TASK STATEMENT
Print nothing except the lines of the listing below from the line with "rewrite bool_decide_true by lia. rewrite" to the line with "counters (update_meta_request cfg", each exactly as written, both ends included.

STORED DATA
(* ===== verification/ClientSteps.v ===== *)
(** Every step of the client's work keeps its counters exact (Client.v, ClientInv.v). *)

From stdpp Require Import functions.
From S2P Require Import Prelude AwsCommon Counting AutoRangedPut ClientConfig Client ClientInv.

Section steps.
Context `{M : !AwsMath} `{ML : !AwsMathLaws M} `{F : !AwsMathDouble}.
Context (cfg : s3_client) (mr : nat → meta_settings).
Implicit Types (c : client) (r : request) (cn : connection) (m : nat) (H : list request) (N : list connection).
#[local] Notation counters := (counters cfg mr).
#[local] Notation conn_ok := (conn_ok cfg).
#[local] Notation streams := (streams mr).

(** Of a meta request only the counts matter. *)
Lemma counters_on_meta c m f H N :
  (∀ d, mr_num_requests_network (f d) = mr_num_requests_network d) →
  (∀ d, mr_num_being_prepared (f d) = mr_num_being_prepared d) →
  counters c H N → counters (on_meta m f c) H N.
Proof.
  intros Hn Hp K. destruct K. split; simpl; try done; intros m'; unfold insert, fn_insert; case_decide; subst;
    rewrite ?Hn, ?Hp; auto.
Qed.

Lemma counters_push_new c m : counters c [] [] → counters (push_new_meta_request c m) [] [].
Proof.
  intros K. unfold push_new_meta_request. case_match; [|by apply counters_on_meta].
  assert (∀ c f, counters c [] [] → counters (c <| c_meta_requests ::= f |>) [] []) as Hf by (by intros ?? []).
  by apply Hf, counters_on_meta.
Qed.

Lemma queued c l front : 0 ≤ c_request_queue_size c → c_request_queue_size c + size l < 2 ^ 32 →
  aws_s3_client_queue_requests_threaded c l front =
  (c <| c_request_queue ::= λ q, if front then l ++ q else q ++ l |> <| c_request_queue_size ::= λ n, n + size l |>, size l).
Proof.
  intros H0 Hl. unfold aws_s3_client_queue_requests_threaded. destruct l as [|r l].
  - f_equal. destruct c; cbn. f_equal; [by destruct front; rewrite ?app_nil_r|by rewrite Z.add_0_r].
  - pose proof (count_bounds (λ _, true) (r :: l)). rewrite (count_loop (r :: l) 0), Z.add_0_l by lia.
    set (n := size (r :: l)) in *. clearbody n. f_equal. simpl. f_equal. apply wrap_eq; [done|]. unfold uint. lia.
Qed.

Lemma counters_phase c ph H N : left_over_requests ph = left_over_requests (c_phase c) →
  counters c H N → counters (c <| c_phase := ph |>) H N.
Proof. intros Hl K. destruct K. unfold unfinished in *. by split; unfold unfinished; simpl; rewrite ?Hl. Qed.

Lemma counters_held_back c b H N : counters c H N → counters (c <| c_held_back := b |>) H N.
Proof. by intros []. Qed.

Lemma counters_meta_requests c l H N : counters c H N → counters (c <| c_meta_requests := l |>) H N.
Proof. by intros []. Qed.

Lemma push_new_phase c l : c_phase (foldl push_new_meta_request c l) = c_phase c.
Proof.
  revert c. induction l as [|m l IH]; intros c; simpl; [done|]. rewrite IH. unfold push_new_meta_request. by case_match.
Qed.

Lemma counters_pushed c l : counters c [] [] → counters (foldl push_new_meta_request c l) [] [].
Proof. revert c. induction l as [|m l IH]; intros c K; simpl; [done|]. by apply IH, counters_push_new. Qed.

(** The worker takes over prepared requests: the checked subtractions do not fail. *)
Lemma counters_begin c : c_phase c = Idle → counters c [] [] →
  ∃ c', process_work_begin c = Ok c' ∧ counters c' [] [].
Proof using ML.
  intros Hp K. unfold process_work_begin. simpl.
  assert (size (c_preparing c) + size (c_prepared_requests c) + size (c_request_queue c) ≤ unfinished (λ _, true) c [] []) as Hu.
  { unfold unfinished. count_bounds_in. lia. }
  revert Hu. count_bounds_in. intros Hu. pose proof (count_bounds (λ _, true) (c_failing c)).
  pose proof (k_held K) as Hh. pose proof (k_queue K) as Hq. pose proof (k_being K) as Hb. pose proof (k_failed K) as Hf.
  rewrite queued by (simpl; lia). simpl. rewrite !aws_sub_u32_checked_spec by (unfold uint; lia).
  rewrite bool_decide_true by lia. rewrite aws_sub_u32_checked_spec by (unfold uint; lia). rewrite bool_decide_true by lia.
  eexists. split; [done|].
  match goal with |- context [foldl push_new_meta_request ?c0 ?work] =>
    refine (counters_held_back (foldl push_new_meta_request c0 work <| c_phase := Begun |>) false [] []
              (counters_phase (foldl push_new_meta_request c0 work) Begun [] [] _ _));
    [by rewrite push_new_phase; simpl; rewrite Hp|apply counters_pushed] end.
  destruct K. counts_in_hyps. counters_fields.
Qed.

Lemma counters_updated c conservative in_flight streaming remaining m l vips outcome :
  counters c [] [] → c_phase c = Updating conservative in_flight streaming remaining → c_meta_requests c = m :: l →
  (∀ r, outcome = NewRequest r → rq_meta r = m ∧ held c < 2 ^ 30) →
  counters (update_meta_request cfg mr c conservative in_flight streaming remaining m vips outcome) [] [].
Proof.
  intros K Hp Hl Ho. unfold update_meta_request.
  assert (∀ c f b ph, left_over_requests ph = left_over_requests (c_phase c) → counters c [] [] →
    counters (c <| c_held_back := b |> <| c_meta_requests ::= f |> <| c_phase := ph |>) [] []) as Haside.
  { intros c0 f b ph Hph K0. by apply counters_phase, counters_meta_requests, counters_held_back. }
  case_match; [apply Haside; [by rewrite Hp|done]|]. destruct outcome as [| |r].
  - unfold s_s3_client_remove_meta_request_threaded.
    by apply (counters_meta_requests (on_meta _ _ _)), counters_on_meta.
  - apply (Haside c _ (c_held_back c)); [by rewrite Hp|done].
  - destruct (Ho r eq_refl) as [Hr Hheld].
    assert (unfinished (λ _, true) c [] [] + size (c_failing c) + c_num_failed_prepare_requests c < 2 ^ 30) as Hbound.
    { revert Hheld. unfold held, alive, unfinished. rewrite !length_app, !length_fmap, !count_size. simpl. lia. }
    destruct K. unfold on_meta, unfinished in *. rewrite Hp in *. counts_in_hyps.
    set (r' := mkRequest _ _ _ _ true). assert (rq_meta r' = m ∧ rq_tracked_by_client r' = true) as [Hm Ht] by done.
    clearbody r'. subst m. rewrite <-Hm in *. fold (streams r'). destruct (streams r') eqn:Hs; counters_fields.
    all: rewrite ?Hs, ?Ht; simpl; lia.
Qed.

(** A request that is dequeued is in hand. *)
Lemma counters_dequeue c r q : counters c [] [] → c_request_queue c = r :: q →
  counters (c <| c_request_queue := q |> <| c_request_queue_size ::= λ n, n -[32] 1 |>) [r] [].
Proof.
  intros K Hq. destruct K. unfold unfinished in *. rewrite Hq in *. counts_in_hyps. counters_fields.
Qed.

Lemma counters_connected c left_over has_result token_fails :
  counters c [] [] → c_phase c = Connecting left_over →
  counters (update_connection cfg mr c left_over has_result token_fails) [] [].
Proof.
  intros K Hp. unfold update_connection, aws_s3_client_dequeue_request_threaded.
  destruct (c_request_queue c) as [|r q] eqn:Hq; [done|]. apply (counters_dequeue _ _ _ K) in Hq as K1.
  set (c1 := c <| c_request_queue := q |> <| c_request_queue_size ::= _ |>) in *.
  destruct (rq_is_noop r); [by apply counters_finished|]. case_match; [by apply counters_finished|].
  case_match; [by apply counters_create|]. assert (c_phase c1 = Connecting left_over) as Hp1 by done. clearbody c1.
  destruct K1. unfold unfinished in *. rewrite Hp1 in *. counts_in_hyps. counters_fields.
Qed.

Lemma counters_connections_end c left_over : counters c [] [] → c_phase c = Connecting left_over →
  counters (update_connections_end c left_over) [] [].
Proof.
  intros K Hp. unfold update_connections_end.
  pose proof (k_held K) as Hh. pose proof (k_queue K) as Hq. pose proof (k_failed K) as Hf.
  unfold unfinished in Hh. rewrite Hp in Hh. revert Hh. simpl. count_bounds_in. intros Hh. rewrite queued by lia. simpl.
  destruct K. unfold unfinished in *. rewrite Hp in *. counts_in_hyps. counters_fields.
Qed.

Lemma counters_callback c c' : counters c [] [] → callback_step mr c c' → counters c' [] [].
Proof.
  intros K Hs. destruct Hs as [l1 r l2 Hl|l1 r l2 e Hl|l1 r l2 e Hl|l1 cn l2 e Hl Hst|l1 cn l2 e fin ret Hl Hst|
    l1 cn l2 e code fin ret Hl Hst|l1 cn l2 e Hl Hst|l1 cn l2 e Hl Hst|l1 cn e l2 Hl|l1 cn l2 Hl].
  1: by apply counters_prepared.
  1: by apply counters_unprepared.
  1: by apply counters_take_failing.
  6: by apply counters_reset_finish.
  6: by apply counters_reset_release.
  all: destruct (counters_take_connection cfg mr _ _ _ _ K Hl) as [Hok K1].
  all: pose proof Hok as Hok'; unfold conn_ok in Hok'; rewrite Hst in Hok'.
  - destruct Hok' as (Ht & Hh & Hd). by apply counters_token; rewrite ?Hd.
  - by apply counters_acquired.
  - by apply counters_notify.
  - unfold s_s3_client_retry_ready. destruct e; [by apply counters_notify|].
    apply counters_add; [done|]. by eapply counters_conn; [..|done].
  - destruct Hok' as (Ht & Hh & Hd). unfold s_s3_client_prepare_request_callback_retry_request.
    destruct e; [by apply counters_notify|]. by apply counters_token; rewrite ?Hd.
Qed.

Lemma counters_step c c' : counters c [] [] → client_step cfg mr c c' → counters c' [] [].
Proof using ML.
  intros K [Hs|[Hs|Hs]].
  - destruct Hs as [c' Hp _ Hb|Hp|cons infl str rem m l vips outcome Hp Hl Ho|cons infl str rem Hp Hl|
      lo res tok Hp Hloop|lo Hp Hloop|Hp].
    + destruct (counters_begin c Hp K) as (c1 & Hc & K1). rewrite Hc in Hb. by injection Hb as <-.
    + apply counters_phase; [by rewrite Hp|done].
    + eapply counters_updated; [done..|]. intros r Hr. destruct (Ho r Hr) as (? & _ & _ & ?). done.
    + apply counters_phase; [by destruct cons; simpl; rewrite Hp|]. by apply counters_meta_requests.
    + by apply counters_connected.
    + by apply counters_connections_end.
    + apply counters_phase; [by simpl; rewrite Hp|]. by destruct K.
  - destruct Hs as [m| |m n].
    + apply counters_scheduled. unfold s_s3_client_push_meta_request_synced.
      assert (∀ c f, counters c [] [] → counters (c <| c_pending_meta_request_work ::= f |>) [] []) as Hf by (by intros ?? []).
      by apply Hf, counters_on_meta.
    + by apply counters_scheduled.
    + by apply counters_on_meta.
  - by eapply counters_callback.
Qed.
End steps.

FINISHED TASK
  rewrite bool_decide_true by lia. rewrite aws_sub_u32_checked_spec by (unfold uint; lia). rewrite bool_decide_true by lia.
  eexists. split; [done|].
  match goal with |- context [foldl push_new_meta_request ?c0 ?work] =>
    refine (counters_held_back (foldl push_new_meta_request c0 work <| c_phase := Begun |>) false [] []
              (counters_phase (foldl push_new_meta_request c0 work) Begun [] [] _ _));
    [by rewrite push_new_phase; simpl; rewrite Hp|apply counters_pushed] end.
  destruct K. counts_in_hyps. counters_fields.
Qed.

Lemma counters_updated c conservative in_flight streaming remaining m l vips outcome :
  counters c [] [] → c_phase c = Updating conservative in_flight streaming remaining → c_meta_requests c = m :: l →
  (∀ r, outcome = NewRequest r → rq_meta r = m ∧ held c < 2 ^ 30) →
  counters (update_meta_request cfg mr c conservative in_flight streaming remaining m vips outcome) [] [].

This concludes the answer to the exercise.